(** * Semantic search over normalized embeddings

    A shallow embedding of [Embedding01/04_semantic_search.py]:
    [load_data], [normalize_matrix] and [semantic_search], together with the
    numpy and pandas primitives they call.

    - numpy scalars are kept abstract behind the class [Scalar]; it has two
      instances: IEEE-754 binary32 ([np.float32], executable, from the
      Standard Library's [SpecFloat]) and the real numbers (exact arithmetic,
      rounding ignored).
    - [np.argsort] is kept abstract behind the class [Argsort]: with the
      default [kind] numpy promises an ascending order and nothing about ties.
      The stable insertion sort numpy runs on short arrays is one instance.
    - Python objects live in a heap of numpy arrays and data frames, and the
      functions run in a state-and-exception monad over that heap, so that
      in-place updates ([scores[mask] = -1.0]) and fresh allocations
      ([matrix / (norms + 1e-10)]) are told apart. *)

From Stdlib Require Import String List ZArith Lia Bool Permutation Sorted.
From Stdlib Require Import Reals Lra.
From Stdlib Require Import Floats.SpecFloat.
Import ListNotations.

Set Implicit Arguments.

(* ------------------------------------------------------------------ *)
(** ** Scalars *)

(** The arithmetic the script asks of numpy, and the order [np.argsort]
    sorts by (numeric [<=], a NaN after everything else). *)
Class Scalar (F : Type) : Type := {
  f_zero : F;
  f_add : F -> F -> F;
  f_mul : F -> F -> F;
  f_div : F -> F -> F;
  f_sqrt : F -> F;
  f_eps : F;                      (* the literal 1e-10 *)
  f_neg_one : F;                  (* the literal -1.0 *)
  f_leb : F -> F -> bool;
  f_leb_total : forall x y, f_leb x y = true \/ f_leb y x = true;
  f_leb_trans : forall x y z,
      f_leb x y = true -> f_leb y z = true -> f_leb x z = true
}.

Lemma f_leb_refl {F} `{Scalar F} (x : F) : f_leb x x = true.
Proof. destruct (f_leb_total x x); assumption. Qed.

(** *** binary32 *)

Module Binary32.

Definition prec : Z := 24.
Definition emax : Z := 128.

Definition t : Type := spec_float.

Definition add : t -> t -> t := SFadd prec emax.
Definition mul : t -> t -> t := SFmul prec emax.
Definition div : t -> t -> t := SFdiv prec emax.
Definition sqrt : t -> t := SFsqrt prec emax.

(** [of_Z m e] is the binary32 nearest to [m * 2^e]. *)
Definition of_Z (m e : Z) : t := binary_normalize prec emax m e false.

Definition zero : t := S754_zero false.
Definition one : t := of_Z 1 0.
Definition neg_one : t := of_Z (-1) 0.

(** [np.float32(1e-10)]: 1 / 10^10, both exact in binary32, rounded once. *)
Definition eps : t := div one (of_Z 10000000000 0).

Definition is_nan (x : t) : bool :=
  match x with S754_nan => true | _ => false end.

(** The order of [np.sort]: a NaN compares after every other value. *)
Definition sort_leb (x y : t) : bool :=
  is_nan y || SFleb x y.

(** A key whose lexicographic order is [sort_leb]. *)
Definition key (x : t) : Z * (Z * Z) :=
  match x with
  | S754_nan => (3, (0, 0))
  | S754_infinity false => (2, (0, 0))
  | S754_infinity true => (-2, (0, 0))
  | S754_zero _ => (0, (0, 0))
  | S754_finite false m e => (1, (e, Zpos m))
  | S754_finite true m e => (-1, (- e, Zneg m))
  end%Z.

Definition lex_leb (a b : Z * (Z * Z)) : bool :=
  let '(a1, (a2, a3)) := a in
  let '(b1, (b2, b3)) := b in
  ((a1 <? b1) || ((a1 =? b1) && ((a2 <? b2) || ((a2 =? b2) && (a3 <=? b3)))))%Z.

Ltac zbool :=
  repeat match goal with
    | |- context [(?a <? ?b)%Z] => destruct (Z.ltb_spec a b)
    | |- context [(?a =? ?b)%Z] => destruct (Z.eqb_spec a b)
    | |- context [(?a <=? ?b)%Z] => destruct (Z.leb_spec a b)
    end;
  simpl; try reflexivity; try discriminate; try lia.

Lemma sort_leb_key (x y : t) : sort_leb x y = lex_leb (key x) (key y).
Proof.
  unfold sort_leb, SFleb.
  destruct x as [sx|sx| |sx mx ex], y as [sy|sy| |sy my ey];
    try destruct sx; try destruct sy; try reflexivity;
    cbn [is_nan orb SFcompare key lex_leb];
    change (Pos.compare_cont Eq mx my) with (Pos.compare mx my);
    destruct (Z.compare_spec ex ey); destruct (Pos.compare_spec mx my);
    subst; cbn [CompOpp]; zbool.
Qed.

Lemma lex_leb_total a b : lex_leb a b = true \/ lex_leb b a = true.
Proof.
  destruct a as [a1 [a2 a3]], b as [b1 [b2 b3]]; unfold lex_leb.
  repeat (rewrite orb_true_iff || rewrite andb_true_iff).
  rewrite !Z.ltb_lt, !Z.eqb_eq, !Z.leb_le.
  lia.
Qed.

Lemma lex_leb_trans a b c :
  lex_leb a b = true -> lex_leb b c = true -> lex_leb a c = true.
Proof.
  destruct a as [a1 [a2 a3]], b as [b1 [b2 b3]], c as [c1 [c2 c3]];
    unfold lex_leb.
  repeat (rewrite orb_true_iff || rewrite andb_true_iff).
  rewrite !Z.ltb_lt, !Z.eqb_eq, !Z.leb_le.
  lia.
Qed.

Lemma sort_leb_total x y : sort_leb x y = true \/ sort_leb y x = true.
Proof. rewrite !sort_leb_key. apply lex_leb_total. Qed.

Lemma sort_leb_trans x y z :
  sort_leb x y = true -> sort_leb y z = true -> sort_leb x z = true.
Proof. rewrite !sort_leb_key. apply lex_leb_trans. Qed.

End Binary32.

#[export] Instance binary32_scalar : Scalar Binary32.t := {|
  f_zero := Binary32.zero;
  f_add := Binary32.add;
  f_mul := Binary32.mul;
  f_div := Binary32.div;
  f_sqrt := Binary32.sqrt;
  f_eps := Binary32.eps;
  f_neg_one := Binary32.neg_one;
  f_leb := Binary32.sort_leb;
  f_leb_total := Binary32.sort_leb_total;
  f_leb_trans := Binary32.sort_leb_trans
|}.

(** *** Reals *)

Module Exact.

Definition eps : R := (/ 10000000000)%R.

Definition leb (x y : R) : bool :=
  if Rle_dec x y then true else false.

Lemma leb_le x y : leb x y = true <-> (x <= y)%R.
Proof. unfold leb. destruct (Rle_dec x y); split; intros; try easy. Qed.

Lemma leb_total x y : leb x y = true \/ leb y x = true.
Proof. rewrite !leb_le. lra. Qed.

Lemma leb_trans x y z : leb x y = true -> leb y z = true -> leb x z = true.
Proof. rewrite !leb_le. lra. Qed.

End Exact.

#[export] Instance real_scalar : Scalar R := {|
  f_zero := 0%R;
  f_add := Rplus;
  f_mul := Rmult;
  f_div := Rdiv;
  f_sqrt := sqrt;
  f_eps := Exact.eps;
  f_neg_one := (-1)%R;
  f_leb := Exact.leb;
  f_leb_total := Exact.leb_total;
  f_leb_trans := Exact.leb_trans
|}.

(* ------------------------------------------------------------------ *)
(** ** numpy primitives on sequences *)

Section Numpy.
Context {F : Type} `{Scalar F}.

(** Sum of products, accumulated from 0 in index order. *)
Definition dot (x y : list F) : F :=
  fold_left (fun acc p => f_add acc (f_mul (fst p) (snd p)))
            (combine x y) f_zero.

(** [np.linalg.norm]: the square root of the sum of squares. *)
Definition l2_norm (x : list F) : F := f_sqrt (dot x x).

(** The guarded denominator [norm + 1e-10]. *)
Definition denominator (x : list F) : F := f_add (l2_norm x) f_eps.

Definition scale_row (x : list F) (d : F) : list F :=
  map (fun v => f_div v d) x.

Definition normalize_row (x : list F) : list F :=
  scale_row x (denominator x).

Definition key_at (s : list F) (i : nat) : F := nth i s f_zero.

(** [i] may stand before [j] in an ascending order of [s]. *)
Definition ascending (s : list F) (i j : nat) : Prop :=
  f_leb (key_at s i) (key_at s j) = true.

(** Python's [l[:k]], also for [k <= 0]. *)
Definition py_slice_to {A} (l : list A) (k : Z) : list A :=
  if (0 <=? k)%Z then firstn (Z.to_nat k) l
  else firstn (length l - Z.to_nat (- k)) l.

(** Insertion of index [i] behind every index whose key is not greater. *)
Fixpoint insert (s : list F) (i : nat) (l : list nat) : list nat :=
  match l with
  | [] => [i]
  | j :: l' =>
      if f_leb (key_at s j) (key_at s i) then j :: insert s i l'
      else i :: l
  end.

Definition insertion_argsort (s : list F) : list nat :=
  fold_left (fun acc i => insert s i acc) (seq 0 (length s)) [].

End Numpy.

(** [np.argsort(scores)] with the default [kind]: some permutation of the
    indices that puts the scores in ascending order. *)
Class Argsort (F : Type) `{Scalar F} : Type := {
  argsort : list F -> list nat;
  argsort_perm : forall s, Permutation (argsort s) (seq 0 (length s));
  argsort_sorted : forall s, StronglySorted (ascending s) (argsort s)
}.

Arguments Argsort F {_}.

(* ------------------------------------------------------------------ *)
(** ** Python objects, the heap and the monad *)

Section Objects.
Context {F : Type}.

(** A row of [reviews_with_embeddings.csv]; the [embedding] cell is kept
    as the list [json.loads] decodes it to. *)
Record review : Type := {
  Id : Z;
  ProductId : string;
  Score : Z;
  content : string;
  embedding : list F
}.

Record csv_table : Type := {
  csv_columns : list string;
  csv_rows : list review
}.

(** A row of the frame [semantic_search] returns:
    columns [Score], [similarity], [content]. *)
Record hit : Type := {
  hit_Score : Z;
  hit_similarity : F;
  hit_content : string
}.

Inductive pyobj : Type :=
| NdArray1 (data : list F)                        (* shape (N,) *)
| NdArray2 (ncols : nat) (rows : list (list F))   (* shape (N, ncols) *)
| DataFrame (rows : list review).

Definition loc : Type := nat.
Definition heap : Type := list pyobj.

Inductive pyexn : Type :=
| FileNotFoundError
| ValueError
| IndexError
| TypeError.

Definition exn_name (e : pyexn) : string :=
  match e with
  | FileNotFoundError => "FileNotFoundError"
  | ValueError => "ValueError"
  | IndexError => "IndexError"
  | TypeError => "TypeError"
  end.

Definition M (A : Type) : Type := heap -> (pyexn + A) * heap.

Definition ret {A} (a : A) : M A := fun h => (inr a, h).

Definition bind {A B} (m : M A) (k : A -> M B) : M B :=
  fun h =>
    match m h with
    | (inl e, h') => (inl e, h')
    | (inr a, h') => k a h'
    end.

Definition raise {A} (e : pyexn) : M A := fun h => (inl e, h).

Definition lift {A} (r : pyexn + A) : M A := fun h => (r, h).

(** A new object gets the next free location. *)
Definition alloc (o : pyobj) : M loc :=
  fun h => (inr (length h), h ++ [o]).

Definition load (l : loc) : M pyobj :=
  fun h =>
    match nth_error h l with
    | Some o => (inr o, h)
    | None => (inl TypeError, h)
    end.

□ □ □ □ □ □ □

Only lines containing the word "abstract" should be copied from the material above.

> **Answer below**
    - numpy scalars are kept abstract behind the class [Scalar]; it has two
    - [np.argsort] is kept abstract behind the class [Argsort]: with the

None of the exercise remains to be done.